== EXERCISE GOAL ==
Which of the lines below hold the word "RAMSIZE"? Pull each of them out.

== Items from a dataset ==
(* ===== verification/Pte.v ===== *)
(** Page-table entries, virtual addresses and the satp value of Sv32: the
    pure data conversions of src/kernel/src/virtmemory.rs. *)
From S2P Require Export Prelude.

(** ** Constants *)

Definition PAGESIZE : Z := 4 * 1024.
Definition RAMSIZE : Z := 62 * 1024 * 1024.
Definition RAMSTART : Z := 0x80200000.
Definition RAMEND : Z := RAMSTART + RAMSIZE.
Definition KERNEL_START : Z := 0x80200000.
Definition USER_START : Z := 0x10000.
Definition UART : Z := 0x10000000.
Definition VIRT_END : Z := 0xffffffff - PAGESIZE + 1.
Definition TRAMPOLINE : Z := VIRT_END - PAGESIZE.
Definition TRAPFRAME : Z := TRAMPOLINE - PAGESIZE.

Definition PTE_R : Z := 2.
Definition PTE_W : Z := 4.
Definition PTE_X : Z := 8.
Definition PTE_U : Z := 16.

(** ** Page-table entries *)

Record Pte := mkPte {
  pte_pa : Z;
  pte_ppn : Z;
  pte_ppn1 : Z;
  pte_ppn0 : Z;
  pte_rsw : Z;
  pte_d : bool;
  pte_a : bool;
  pte_g : bool;
  pte_u : bool;
  pte_x : bool;
  pte_w : bool;
  pte_r : bool;
  pte_v : bool;
  pte_perm : Z;
}.

(** [impl From<usize> for Pte]; the masks are the source's binary literals. *)
Definition Pte_from (pte : Z) : Pte := {|
  pte_pa := shl32 (Z.land pte 0xfffffc00) 2;
  pte_ppn := shr32 (Z.land pte 0xfffffc00) 10;
  pte_ppn1 := shr32 (Z.land pte 0xfff00000) 20;
  pte_ppn0 := shr32 (Z.land pte 0x000ffc00) 10;
  pte_rsw := Z.land (shr32 (Z.land pte 0x300) 8) 0xff;
  pte_d := 1 <=? Z.land pte 0x80;
  pte_a := 1 <=? Z.land pte 0x40;
  pte_g := 1 <=? Z.land pte 0x20;
  pte_u := 1 <=? Z.land pte 0x10;
  pte_x := 1 <=? Z.land pte 0x08;
  pte_w := 1 <=? Z.land pte 0x04;
  pte_r := 1 <=? Z.land pte 0x02;
  pte_v := 1 <=? Z.land pte 0x01;
  pte_perm := Z.land pte 0x1e;
|}.

(** [impl From<Pte> for usize]. *)
Definition usize_from_Pte (val : Pte) : Z :=
  Z.lor (shl32 (pte_ppn val) 10)
  (Z.lor (shl32 (pte_rsw val) 8)
  (Z.lor (shl32 (Z.b2z (pte_d val)) 7)
  (Z.lor (shl32 (Z.b2z (pte_a val)) 6)
  (Z.lor (shl32 (Z.b2z (pte_g val)) 5)
  (Z.lor (shl32 (Z.b2z (pte_u val)) 4)
  (Z.lor (shl32 (Z.b2z (pte_x val)) 3)
  (Z.lor (shl32 (Z.b2z (pte_w val)) 2)
  (Z.lor (shl32 (Z.b2z (pte_r val)) 1)
  (Z.b2z (pte_v val)))))))))).

(** [Pte::from_addr]. *)
Definition Pte_from_addr (pa : Z) : Pte :=
  let mask := Z.shiftl 1 12 - 1 in
  let pte := shr32 (Z.land pa (not32 mask)) 2 in
  Pte_from pte.

(** [pte.v = true]. *)
Definition set_v (p : Pte) : Pte :=
  mkPte (pte_pa p) (pte_ppn p) (pte_ppn1 p) (pte_ppn0 p) (pte_rsw p) (pte_d p)
    (pte_a p) (pte_g p) (pte_u p) (pte_x p) (pte_w p) (pte_r p) true (pte_perm p).

Record Perm := mkPerm { perm_r : bool; perm_w : bool; perm_x : bool }.

(** [impl From<Perm> for usize]. *)
Definition usize_from_Perm (val : Perm) : Z :=
  let res := 0 in
  let res := if perm_r val then Z.lor res 2 else res in
  let res := if perm_w val then Z.lor res 4 else res in
  let res := if perm_x val then Z.lor res 8 else res in
  res.

Record SATP := mkSATP { satp_mode : Z; satp_asid : Z; satp_ppn : Z }.

(** [impl From<SATP> for usize]. *)
Definition usize_from_SATP (val : SATP) : Z :=
  let satp := 0 in
  let satp := Z.lor satp (shl32 (satp_mode val) 31) in
  let satp := Z.lor satp (shl32 (satp_asid val) 22) in
  let satp := Z.lor satp (satp_ppn val) in
  satp.

Record VA := mkVA { vpn1 : Z; vpn0 : Z }.

(** [VA::vpn]. *)
Definition VA_vpn (self : VA) (level : Z) : option Z :=
  match level with
  | 0 => Some (vpn0 self)
  | 1 => Some (vpn1 self)
  | _ => None
  end.

(** [impl From<usize> for VA]. *)
Definition VA_from (val : Z) : VA := {|
  vpn1 := shr32 (Z.land val 0xffc00000) 22;
  vpn0 := shr32 (Z.land val 0x003ff000) 12;
|}.

Record PA := mkPA { pa_ppn1 : Z; pa_ppn0 : Z; pa_offset : Z }.

(** [impl From<PA> for usize]. *)
Definition usize_from_PA (val : PA) : Z :=
  let ppn1 := shl32 (pa_ppn1 val) 22 in
  let ppn0 := shl32 (pa_ppn0 val) 12 in
  Z.lor (Z.lor ppn1 ppn0) (pa_offset val).

(** ** Facts *)

Lemma Pte_from_flags w :
  pte_d (Pte_from w) = Z.testbit w 7 ∧ pte_a (Pte_from w) = Z.testbit w 6 ∧
  pte_g (Pte_from w) = Z.testbit w 5 ∧ pte_u (Pte_from w) = Z.testbit w 4 ∧
  pte_x (Pte_from w) = Z.testbit w 3 ∧ pte_w (Pte_from w) = Z.testbit w 2 ∧
  pte_r (Pte_from w) = Z.testbit w 1 ∧ pte_v (Pte_from w) = Z.testbit w 0.
Proof.
  cbn [Pte_from pte_d pte_a pte_g pte_u pte_x pte_w pte_r pte_v].
  split_and!; rewrite <- flag_bit by done; done.
Qed.

Lemma Pte_roundtrip w : is_u32 w → usize_from_Pte (Pte_from w) = w.
Proof.
  intros Hw. unfold usize_from_Pte.
  destruct (Pte_from_flags w) as (-> & -> & -> & -> & -> & -> & -> & ->).
  cbn [Pte_from pte_ppn pte_rsw].
  bits32.
Qed.

(** The word of an entry for frame number [q] with low ten bits [f]. *)
Definition pte_word (q f : Z) : Z := Z.lor (Z.shiftl q 10) f.

Section words.
Context (q f : Z) (Hq : 0 ≤ q < 2 ^ 20) (Hf : 0 ≤ f < 2 ^ 10).

Lemma q_bit i : 20 ≤ i → Z.testbit q i = false.
Proof. by apply testbit_high. Qed.
Lemma f_bit i : 10 ≤ i → Z.testbit f i = false.
Proof. by apply testbit_high. Qed.
Lemma is_u32_q n : 0 ≤ n ≤ 12 → is_u32 (Z.shiftl q n).
Proof.
  intros Hn. unfold is_u32, U32. rewrite Z.shiftl_mul_pow2 by lia.
  pose proof (Z.pow_le_mono_r 2 n 12). simpl in *. nia.
Qed.
Lemma is_u32_q0 : is_u32 q.
Proof. unfold is_u32, U32. simpl in *. lia. Qed.
Lemma is_u32_f : is_u32 f.
Proof. unfold is_u32, U32. simpl in *. lia. Qed.
Local Hint Resolve is_u32_q is_u32_q0 is_u32_f : u32.
Local Hint Extern 1 (0 ≤ _ ≤ 12) => lia : u32.
Local Ltac close_bit := rewrite ?q_bit, ?f_bit by lia; bit_step; done.

Lemma pte_word_u32 : is_u32 (pte_word q f).
Proof. unfold pte_word. eauto with u32. Qed.

(** Decoding such a word gives back the frame and the flag bits. *)
Lemma Pte_from_word :
  Pte_from (pte_word q f) =
    mkPte (Z.shiftl q 12) q (Z.shiftr q 10) (Z.land q 0x3ff) (Z.shiftr f 8)
      (Z.testbit f 7) (Z.testbit f 6) (Z.testbit f 5) (Z.testbit f 4)
      (Z.testbit f 3) (Z.testbit f 2) (Z.testbit f 1) (Z.testbit f 0)
      (Z.land f 0x1e).
Proof.
  pose proof pte_word_u32 as Hw.
  pose proof (Pte_from_flags (pte_word q f)) as Hflags.
  unfold Pte_from in *. cbn [pte_u pte_d pte_a pte_g pte_x pte_w pte_r pte_v] in Hflags.
  destruct Hflags as (-> & -> & -> & -> & -> & -> & -> & ->).
  unfold pte_word in *.
  f_equal; try (bit_step; close_bit); bits32 using close_bit.
Qed.

(** Encoding it again gives the word. *)
Lemma usize_from_word : usize_from_Pte (Pte_from (pte_word q f)) = pte_word q f.
Proof. apply Pte_roundtrip, pte_word_u32. Qed.

Lemma from_addr_word : Pte_from_addr (Z.shiftl q 12) = Pte_from (pte_word q 0).
Proof.
  unfold Pte_from_addr, pte_word. f_equal. change (not32 (Z.shiftl 1 12 - 1)) with 0xfffff000.
  bits32 using close_bit.
Qed.
End words.

(** Setting V in the entry for a frame sets bit 0 of its word. *)
Lemma set_v_word q f :
  0 ≤ q < 2 ^ 20 → 0 ≤ f < 2 ^ 10 →
  set_v (Pte_from (pte_word q f)) = Pte_from (pte_word q (Z.lor f 1)).
Proof.
  intros Hq Hf. assert (0 ≤ Z.lor f 1 < 2 ^ 10) as Hf' by (by apply lor_range).
  rewrite !Pte_from_word by done. unfold set_v.
  cbn [pte_pa pte_ppn pte_ppn1 pte_ppn0 pte_rsw pte_d pte_a pte_g
    pte_u pte_x pte_w pte_r pte_v].
  rewrite Z.shiftr_lor, Z.land_lor_distr_l, !Z.lor_0_r.
  by bit_step.
Qed.

(** ** Virtual addresses *)

Section va.
Context (va : Z) (Hva : is_u32 va).

Lemma vpn1_eq : vpn1 (VA_from va) = va / 0x400000.
Proof.
  change 0x400000 with (2 ^ 22). rewrite <- Z.shiftr_div_pow2 by done. cbn [VA_from vpn1].
  change (Z.shiftr va 22) with (shr32 va 22). bits32 using (rewrite ?(testbit_high va 32); done).
Qed.

Lemma vpn0_eq : vpn0 (VA_from va) = (va / 0x1000) mod 0x400.
Proof.
  change 0x1000 with (2 ^ 12). change 0x400 with (2 ^ 10).
  rewrite <- Z.shiftr_div_pow2, <- Z.land_ones by done. cbn [VA_from vpn0].
  change (Z.shiftr va 12) with (shr32 va 12). change (Z.ones 10) with 0x3ff.
  bits32 using (rewrite ?(testbit_high va 32); done).
Qed.

Lemma vpn1_range : 0 ≤ vpn1 (VA_from va) < 0x400.
Proof. rewrite vpn1_eq. unfold is_u32, U32 in Hva. Z.div_mod_to_equations. lia. Qed.

Lemma vpn0_range : 0 ≤ vpn0 (VA_from va) < 0x400.
Proof. rewrite vpn0_eq. by apply Z.mod_pos_bound. Qed.

(** The two indices and the offset determine the address. *)
Lemma va_split :
  va = vpn1 (VA_from va) * 0x400000 + vpn0 (VA_from va) * 0x1000 + va mod page_size.
Proof.
  rewrite vpn1_eq, vpn0_eq. unfold page_size, is_u32, U32 in *.
  Z.div_mod_to_equations. lia.
Qed.
End va.

(** Two addresses with the same indices are in the same page. *)
Lemma vpn_inj va va' :
  is_u32 va → is_u32 va' →
  vpn1 (VA_from va) = vpn1 (VA_from va') → vpn0 (VA_from va) = vpn0 (VA_from va') →
  page_of va = page_of va'.
Proof.
  intros H H' H1 H0. unfold page_of.
  pose proof (va_split va H). pose proof (va_split va' H'). lia.
Qed.

Lemma VA_from_page_of va : is_u32 va → VA_from (page_of va) = VA_from va.
Proof.
  intros H. assert (is_u32 (page_of va)) as H'.
  { unfold page_of, page_size, is_u32, U32 in *. Z.div_mod_to_equations. lia. }
  destruct (VA_from (page_of va)) as [a b] eqn:E, (VA_from va) as [a' b'] eqn:E'.
  pose proof (vpn1_eq va H) as A. pose proof (vpn0_eq va H) as B.
  pose proof (vpn1_eq _ H') as C. pose proof (vpn0_eq _ H') as D.
  rewrite E in C, D. rewrite E' in A, B. cbn in *. unfold page_of, page_size in *.
  f_equal; Z.div_mod_to_equations; lia.
Qed.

== SOLUTION TO THIS EXERCISE ==
Definition RAMSIZE : Z := 62 * 1024 * 1024.
Definition RAMEND : Z := RAMSTART + RAMSIZE.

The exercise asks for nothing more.